The string "else" may appear in lines of the listing. Report each line where it does.

**Data extracts:**
↓
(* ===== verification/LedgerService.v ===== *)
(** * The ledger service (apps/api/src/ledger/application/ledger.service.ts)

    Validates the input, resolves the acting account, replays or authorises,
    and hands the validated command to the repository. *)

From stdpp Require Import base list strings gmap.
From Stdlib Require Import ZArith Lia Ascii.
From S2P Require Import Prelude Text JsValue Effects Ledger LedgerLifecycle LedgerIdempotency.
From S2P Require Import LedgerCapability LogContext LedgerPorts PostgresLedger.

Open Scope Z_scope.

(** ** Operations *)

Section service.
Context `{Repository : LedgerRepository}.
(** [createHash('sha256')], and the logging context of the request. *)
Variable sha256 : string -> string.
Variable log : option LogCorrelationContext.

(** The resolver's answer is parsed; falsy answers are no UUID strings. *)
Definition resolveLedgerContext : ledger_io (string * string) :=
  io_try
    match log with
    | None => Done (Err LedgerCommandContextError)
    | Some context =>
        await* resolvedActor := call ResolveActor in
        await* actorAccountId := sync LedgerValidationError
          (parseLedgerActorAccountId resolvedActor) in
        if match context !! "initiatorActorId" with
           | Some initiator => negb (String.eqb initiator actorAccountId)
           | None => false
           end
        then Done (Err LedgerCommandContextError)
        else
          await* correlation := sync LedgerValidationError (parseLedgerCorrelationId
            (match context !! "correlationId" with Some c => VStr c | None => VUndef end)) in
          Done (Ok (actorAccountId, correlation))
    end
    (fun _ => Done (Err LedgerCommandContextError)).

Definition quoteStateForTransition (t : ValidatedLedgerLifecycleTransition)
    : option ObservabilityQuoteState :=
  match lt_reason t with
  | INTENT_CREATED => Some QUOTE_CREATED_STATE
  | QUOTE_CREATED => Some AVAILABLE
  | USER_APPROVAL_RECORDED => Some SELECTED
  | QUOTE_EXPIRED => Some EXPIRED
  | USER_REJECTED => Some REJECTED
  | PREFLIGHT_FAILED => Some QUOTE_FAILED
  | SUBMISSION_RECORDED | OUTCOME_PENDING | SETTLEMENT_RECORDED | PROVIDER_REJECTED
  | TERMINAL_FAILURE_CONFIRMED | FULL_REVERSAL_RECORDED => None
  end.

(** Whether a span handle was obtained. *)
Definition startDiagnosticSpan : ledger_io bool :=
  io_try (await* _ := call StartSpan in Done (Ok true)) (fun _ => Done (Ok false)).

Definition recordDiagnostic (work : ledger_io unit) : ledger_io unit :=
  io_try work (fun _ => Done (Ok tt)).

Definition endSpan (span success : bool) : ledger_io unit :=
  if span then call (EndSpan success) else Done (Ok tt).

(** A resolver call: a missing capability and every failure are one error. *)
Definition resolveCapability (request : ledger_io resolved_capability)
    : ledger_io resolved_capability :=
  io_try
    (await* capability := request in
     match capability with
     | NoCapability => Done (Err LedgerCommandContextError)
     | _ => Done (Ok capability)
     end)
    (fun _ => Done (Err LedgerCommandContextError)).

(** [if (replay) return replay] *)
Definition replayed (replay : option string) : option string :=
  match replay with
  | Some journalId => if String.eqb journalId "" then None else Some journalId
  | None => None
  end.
↑
↓
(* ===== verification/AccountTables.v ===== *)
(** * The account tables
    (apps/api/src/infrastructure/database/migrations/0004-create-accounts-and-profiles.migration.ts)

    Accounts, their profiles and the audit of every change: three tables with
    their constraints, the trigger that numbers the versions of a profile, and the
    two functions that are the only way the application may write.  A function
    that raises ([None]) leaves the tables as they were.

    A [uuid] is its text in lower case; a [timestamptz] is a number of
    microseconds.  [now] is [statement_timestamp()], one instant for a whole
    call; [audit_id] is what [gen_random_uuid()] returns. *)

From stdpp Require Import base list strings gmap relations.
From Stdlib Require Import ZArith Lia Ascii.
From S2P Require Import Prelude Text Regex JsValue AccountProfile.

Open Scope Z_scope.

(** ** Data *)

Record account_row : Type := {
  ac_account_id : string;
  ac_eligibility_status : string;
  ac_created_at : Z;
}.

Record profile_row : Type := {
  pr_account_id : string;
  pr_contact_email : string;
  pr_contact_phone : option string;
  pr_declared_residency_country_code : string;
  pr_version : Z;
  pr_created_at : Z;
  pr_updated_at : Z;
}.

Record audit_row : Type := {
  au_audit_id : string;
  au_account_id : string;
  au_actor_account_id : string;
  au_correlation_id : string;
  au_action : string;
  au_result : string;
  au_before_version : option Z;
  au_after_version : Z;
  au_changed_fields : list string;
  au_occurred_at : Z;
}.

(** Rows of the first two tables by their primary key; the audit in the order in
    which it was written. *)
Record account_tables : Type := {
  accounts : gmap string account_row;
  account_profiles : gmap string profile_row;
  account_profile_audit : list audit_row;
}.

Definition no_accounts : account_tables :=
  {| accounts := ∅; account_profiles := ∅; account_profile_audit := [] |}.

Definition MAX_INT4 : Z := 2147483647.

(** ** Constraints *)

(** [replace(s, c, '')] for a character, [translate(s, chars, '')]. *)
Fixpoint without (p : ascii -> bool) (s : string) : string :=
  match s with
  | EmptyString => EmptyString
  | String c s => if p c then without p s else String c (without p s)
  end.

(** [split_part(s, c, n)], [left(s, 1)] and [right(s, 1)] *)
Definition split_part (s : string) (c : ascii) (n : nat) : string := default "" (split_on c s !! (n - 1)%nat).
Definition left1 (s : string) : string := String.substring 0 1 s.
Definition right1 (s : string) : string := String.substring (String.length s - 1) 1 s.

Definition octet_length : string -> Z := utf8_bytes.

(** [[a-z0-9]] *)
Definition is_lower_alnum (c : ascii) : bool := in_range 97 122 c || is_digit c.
↑
↓
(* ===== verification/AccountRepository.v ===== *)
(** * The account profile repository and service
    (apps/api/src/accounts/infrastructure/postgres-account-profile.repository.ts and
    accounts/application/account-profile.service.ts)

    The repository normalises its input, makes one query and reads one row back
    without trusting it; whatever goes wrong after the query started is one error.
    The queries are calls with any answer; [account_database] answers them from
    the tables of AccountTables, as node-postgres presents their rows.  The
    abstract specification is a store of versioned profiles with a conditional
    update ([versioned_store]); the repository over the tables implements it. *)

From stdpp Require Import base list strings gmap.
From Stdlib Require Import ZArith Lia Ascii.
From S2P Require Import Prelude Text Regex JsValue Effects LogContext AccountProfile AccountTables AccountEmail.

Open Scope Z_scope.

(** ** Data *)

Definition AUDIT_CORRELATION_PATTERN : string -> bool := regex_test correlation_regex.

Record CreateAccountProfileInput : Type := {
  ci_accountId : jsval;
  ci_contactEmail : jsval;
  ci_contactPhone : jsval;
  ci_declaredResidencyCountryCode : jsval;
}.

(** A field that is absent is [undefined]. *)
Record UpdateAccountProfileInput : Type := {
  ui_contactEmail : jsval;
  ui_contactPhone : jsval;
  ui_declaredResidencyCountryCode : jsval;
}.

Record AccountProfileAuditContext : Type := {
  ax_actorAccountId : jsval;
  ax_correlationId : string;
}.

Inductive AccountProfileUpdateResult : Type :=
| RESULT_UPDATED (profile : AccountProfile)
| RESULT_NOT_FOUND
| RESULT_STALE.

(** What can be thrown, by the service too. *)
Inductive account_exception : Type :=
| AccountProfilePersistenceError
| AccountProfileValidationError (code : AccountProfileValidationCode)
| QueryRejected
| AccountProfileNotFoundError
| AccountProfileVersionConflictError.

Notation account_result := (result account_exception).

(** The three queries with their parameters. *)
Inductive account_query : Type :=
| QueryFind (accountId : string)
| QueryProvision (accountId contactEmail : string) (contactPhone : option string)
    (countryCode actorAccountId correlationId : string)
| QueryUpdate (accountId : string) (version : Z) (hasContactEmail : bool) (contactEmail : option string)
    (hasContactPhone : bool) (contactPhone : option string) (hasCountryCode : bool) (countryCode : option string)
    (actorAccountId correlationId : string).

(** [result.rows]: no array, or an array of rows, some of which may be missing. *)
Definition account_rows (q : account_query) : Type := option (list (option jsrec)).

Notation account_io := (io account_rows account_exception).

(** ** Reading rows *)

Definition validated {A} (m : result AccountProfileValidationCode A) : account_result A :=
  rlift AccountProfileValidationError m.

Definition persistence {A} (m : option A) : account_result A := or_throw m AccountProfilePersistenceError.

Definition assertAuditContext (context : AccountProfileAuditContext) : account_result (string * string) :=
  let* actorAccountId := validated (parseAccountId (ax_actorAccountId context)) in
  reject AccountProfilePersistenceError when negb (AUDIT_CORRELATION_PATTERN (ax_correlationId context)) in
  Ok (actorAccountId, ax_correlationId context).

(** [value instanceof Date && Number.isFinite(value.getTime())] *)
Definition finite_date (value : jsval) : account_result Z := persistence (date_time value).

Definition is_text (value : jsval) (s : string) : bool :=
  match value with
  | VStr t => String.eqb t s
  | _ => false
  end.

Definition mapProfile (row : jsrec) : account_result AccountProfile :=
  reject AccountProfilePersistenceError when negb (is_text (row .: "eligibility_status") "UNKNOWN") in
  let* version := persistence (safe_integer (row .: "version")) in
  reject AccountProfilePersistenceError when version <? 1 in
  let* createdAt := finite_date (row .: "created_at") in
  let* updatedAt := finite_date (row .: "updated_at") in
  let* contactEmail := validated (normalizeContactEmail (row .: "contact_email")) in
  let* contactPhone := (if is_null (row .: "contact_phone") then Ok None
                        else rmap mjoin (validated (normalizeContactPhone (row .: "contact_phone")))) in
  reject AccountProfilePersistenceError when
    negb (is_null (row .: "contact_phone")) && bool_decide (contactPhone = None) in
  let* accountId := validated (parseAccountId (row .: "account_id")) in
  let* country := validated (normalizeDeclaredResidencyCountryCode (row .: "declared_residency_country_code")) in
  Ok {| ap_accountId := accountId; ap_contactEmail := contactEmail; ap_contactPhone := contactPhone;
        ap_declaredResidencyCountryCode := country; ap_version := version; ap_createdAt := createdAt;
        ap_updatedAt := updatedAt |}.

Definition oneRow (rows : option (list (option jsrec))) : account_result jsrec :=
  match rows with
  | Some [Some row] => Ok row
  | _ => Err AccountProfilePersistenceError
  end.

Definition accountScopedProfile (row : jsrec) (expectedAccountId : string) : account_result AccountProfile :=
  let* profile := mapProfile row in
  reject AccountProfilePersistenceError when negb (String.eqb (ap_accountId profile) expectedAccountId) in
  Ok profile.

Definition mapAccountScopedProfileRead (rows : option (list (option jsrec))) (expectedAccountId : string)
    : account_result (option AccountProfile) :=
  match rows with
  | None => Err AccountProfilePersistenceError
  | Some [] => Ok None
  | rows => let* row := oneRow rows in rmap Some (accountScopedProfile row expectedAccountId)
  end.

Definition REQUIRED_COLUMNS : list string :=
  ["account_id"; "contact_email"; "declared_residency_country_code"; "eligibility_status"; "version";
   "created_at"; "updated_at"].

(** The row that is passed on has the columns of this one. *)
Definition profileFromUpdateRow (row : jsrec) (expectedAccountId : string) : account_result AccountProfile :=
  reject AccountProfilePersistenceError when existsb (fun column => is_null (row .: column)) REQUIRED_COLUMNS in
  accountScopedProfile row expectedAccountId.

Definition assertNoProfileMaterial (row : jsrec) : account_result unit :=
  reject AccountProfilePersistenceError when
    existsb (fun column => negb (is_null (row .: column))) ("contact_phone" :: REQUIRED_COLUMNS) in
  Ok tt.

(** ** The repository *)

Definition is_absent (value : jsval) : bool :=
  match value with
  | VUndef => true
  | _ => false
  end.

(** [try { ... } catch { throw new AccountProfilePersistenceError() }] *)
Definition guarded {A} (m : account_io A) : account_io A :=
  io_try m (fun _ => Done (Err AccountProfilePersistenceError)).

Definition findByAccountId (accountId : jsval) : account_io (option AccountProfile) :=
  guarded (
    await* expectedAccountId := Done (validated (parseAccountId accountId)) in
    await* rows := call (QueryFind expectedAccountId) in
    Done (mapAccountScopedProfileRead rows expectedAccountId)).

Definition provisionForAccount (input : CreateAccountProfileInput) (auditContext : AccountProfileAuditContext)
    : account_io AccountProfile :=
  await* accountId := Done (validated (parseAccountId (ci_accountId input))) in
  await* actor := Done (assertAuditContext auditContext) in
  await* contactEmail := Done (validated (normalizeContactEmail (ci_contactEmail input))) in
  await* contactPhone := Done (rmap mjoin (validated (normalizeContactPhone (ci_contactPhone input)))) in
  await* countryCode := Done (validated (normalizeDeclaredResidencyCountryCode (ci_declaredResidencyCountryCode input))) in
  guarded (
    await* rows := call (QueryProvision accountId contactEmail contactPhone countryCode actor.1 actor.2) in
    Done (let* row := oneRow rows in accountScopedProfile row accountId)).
↑
**Output for this exercise:**
        else
  if span then call (EndSpan success) else Done (Ok tt).
  | Some journalId => if String.eqb journalId "" then None else Some journalId
  | String c s => if p c then without p s else String c (without p s)
                        else rmap mjoin (validated (normalizeContactPhone (row .: "contact_phone")))) in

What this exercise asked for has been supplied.